- [EXERCISE PROMPT]:
Once the line containing "DataNull => Thrown typeError_data" is found in the records below, return it and each following line exactly, up to and including the line containing "thrown again with the prefix. *)", and nothing else.

- [SUPPLIED DATA]:
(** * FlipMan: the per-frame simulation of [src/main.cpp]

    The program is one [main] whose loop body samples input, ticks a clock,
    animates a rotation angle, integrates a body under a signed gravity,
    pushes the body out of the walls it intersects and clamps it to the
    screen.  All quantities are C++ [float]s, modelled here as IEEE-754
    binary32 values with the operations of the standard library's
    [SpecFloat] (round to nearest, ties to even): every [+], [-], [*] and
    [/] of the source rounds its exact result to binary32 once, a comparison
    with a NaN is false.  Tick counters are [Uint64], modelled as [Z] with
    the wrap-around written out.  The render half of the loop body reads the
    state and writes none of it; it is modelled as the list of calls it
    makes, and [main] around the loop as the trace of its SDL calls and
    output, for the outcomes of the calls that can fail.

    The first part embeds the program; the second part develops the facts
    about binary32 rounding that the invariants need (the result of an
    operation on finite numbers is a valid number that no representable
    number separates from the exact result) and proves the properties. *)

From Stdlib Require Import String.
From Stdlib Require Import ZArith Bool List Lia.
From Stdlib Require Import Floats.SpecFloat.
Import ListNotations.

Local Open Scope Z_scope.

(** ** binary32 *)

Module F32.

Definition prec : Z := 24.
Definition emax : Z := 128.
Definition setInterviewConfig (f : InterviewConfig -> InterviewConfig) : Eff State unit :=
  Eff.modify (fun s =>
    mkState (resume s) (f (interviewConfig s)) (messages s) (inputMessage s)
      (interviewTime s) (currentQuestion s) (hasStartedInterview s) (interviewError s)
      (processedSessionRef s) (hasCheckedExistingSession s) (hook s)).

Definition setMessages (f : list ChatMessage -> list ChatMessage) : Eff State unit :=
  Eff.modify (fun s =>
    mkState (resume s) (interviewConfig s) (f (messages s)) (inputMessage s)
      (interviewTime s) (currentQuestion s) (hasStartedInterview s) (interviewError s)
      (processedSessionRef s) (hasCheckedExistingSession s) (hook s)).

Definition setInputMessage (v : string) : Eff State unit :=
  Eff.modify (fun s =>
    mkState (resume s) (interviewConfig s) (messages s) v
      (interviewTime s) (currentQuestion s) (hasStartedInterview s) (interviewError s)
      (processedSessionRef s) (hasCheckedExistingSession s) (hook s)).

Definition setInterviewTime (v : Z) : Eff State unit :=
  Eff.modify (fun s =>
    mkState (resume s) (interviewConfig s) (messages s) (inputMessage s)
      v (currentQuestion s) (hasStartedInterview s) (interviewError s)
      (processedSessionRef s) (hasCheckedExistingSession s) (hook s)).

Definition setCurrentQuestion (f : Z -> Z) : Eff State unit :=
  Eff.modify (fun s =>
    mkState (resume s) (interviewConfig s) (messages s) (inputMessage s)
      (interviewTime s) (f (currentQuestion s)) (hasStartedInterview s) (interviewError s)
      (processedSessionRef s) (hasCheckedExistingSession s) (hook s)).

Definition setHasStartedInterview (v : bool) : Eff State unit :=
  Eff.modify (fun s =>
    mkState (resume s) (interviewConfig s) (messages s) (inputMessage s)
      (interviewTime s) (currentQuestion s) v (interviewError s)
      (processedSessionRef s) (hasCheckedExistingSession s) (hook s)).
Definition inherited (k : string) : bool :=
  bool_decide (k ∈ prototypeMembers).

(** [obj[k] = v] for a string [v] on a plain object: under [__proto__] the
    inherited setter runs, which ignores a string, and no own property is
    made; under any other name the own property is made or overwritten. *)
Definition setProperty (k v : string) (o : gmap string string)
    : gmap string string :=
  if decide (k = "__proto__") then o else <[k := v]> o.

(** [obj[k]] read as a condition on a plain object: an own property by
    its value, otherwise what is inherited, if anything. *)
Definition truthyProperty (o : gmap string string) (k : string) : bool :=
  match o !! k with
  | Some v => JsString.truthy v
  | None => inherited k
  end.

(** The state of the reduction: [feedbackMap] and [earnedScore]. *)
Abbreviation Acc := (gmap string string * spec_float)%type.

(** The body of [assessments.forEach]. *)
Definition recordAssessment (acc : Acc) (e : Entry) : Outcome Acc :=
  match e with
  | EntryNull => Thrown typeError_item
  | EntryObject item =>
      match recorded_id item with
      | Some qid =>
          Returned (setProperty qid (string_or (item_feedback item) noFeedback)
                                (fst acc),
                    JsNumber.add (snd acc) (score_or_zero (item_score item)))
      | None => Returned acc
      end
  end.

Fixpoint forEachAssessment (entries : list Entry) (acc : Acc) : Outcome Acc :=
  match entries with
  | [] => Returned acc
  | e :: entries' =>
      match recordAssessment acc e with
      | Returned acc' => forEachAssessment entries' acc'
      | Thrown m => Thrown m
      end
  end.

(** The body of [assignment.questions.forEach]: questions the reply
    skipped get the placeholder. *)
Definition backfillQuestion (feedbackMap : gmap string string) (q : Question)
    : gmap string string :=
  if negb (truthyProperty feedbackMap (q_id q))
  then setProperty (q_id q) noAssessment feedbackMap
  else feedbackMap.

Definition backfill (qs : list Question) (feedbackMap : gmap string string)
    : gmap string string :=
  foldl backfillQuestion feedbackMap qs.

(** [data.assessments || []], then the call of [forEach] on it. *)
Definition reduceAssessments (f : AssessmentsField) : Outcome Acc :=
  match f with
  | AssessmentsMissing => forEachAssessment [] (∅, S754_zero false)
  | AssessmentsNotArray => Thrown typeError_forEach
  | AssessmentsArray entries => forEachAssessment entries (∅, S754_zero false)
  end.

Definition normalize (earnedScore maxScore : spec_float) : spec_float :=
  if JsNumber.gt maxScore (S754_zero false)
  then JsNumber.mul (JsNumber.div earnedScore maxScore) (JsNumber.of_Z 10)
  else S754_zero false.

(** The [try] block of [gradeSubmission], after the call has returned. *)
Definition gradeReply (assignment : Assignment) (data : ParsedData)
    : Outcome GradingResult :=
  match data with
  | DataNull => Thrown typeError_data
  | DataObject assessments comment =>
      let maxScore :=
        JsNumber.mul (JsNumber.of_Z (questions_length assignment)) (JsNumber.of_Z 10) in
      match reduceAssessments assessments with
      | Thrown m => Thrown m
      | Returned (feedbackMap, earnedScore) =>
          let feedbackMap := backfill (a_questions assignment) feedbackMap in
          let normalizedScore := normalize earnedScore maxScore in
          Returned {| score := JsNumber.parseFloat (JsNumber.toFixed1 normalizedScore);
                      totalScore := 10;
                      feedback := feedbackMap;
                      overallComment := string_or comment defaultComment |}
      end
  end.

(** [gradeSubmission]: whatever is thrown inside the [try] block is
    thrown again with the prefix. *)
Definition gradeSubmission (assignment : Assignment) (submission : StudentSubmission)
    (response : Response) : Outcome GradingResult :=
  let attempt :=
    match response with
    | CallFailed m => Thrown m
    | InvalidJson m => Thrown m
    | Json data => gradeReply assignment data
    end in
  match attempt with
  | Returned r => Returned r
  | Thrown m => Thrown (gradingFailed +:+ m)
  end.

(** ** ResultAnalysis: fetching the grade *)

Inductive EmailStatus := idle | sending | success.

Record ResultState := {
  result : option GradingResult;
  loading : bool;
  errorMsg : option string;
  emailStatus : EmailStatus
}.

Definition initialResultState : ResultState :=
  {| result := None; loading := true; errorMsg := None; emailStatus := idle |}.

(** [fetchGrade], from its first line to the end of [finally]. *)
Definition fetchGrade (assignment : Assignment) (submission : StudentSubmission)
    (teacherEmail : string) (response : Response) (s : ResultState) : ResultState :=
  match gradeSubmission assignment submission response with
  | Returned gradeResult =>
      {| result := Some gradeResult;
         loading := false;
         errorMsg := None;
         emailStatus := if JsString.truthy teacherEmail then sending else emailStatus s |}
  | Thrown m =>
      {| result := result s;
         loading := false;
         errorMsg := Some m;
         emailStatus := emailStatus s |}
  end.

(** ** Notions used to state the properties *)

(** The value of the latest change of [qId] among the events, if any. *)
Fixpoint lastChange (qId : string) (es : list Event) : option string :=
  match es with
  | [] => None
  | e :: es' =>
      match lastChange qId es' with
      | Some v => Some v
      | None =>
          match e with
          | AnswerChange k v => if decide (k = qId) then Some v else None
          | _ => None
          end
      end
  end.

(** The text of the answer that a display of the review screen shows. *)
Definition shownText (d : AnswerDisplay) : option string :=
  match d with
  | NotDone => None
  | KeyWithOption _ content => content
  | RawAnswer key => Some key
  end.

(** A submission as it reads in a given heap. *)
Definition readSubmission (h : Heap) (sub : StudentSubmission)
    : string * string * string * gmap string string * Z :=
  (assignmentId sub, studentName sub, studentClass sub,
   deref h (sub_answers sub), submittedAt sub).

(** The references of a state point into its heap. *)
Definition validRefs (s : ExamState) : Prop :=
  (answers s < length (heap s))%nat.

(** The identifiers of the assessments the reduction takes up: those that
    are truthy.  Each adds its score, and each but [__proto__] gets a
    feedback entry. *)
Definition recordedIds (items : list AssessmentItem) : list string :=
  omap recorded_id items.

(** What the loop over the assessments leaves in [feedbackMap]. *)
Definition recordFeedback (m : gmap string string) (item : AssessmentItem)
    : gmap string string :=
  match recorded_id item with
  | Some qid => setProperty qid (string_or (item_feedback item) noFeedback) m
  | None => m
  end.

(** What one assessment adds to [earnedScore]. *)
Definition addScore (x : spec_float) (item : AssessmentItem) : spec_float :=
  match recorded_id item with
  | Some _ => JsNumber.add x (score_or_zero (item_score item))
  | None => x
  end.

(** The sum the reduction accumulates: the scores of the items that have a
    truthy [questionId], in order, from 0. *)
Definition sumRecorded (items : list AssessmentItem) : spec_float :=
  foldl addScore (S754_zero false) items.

- [RESPONSE TO THE EXERCISE]:
  | DataNull => Thrown typeError_data
  | DataObject assessments comment =>
      let maxScore :=
        JsNumber.mul (JsNumber.of_Z (questions_length assignment)) (JsNumber.of_Z 10) in
      match reduceAssessments assessments with
      | Thrown m => Thrown m
      | Returned (feedbackMap, earnedScore) =>
          let feedbackMap := backfill (a_questions assignment) feedbackMap in
          let normalizedScore := normalize earnedScore maxScore in
          Returned {| score := JsNumber.parseFloat (JsNumber.toFixed1 normalizedScore);
                      totalScore := 10;
                      feedback := feedbackMap;
                      overallComment := string_or comment defaultComment |}
      end
  end.

(** [gradeSubmission]: whatever is thrown inside the [try] block is
    thrown again with the prefix. *)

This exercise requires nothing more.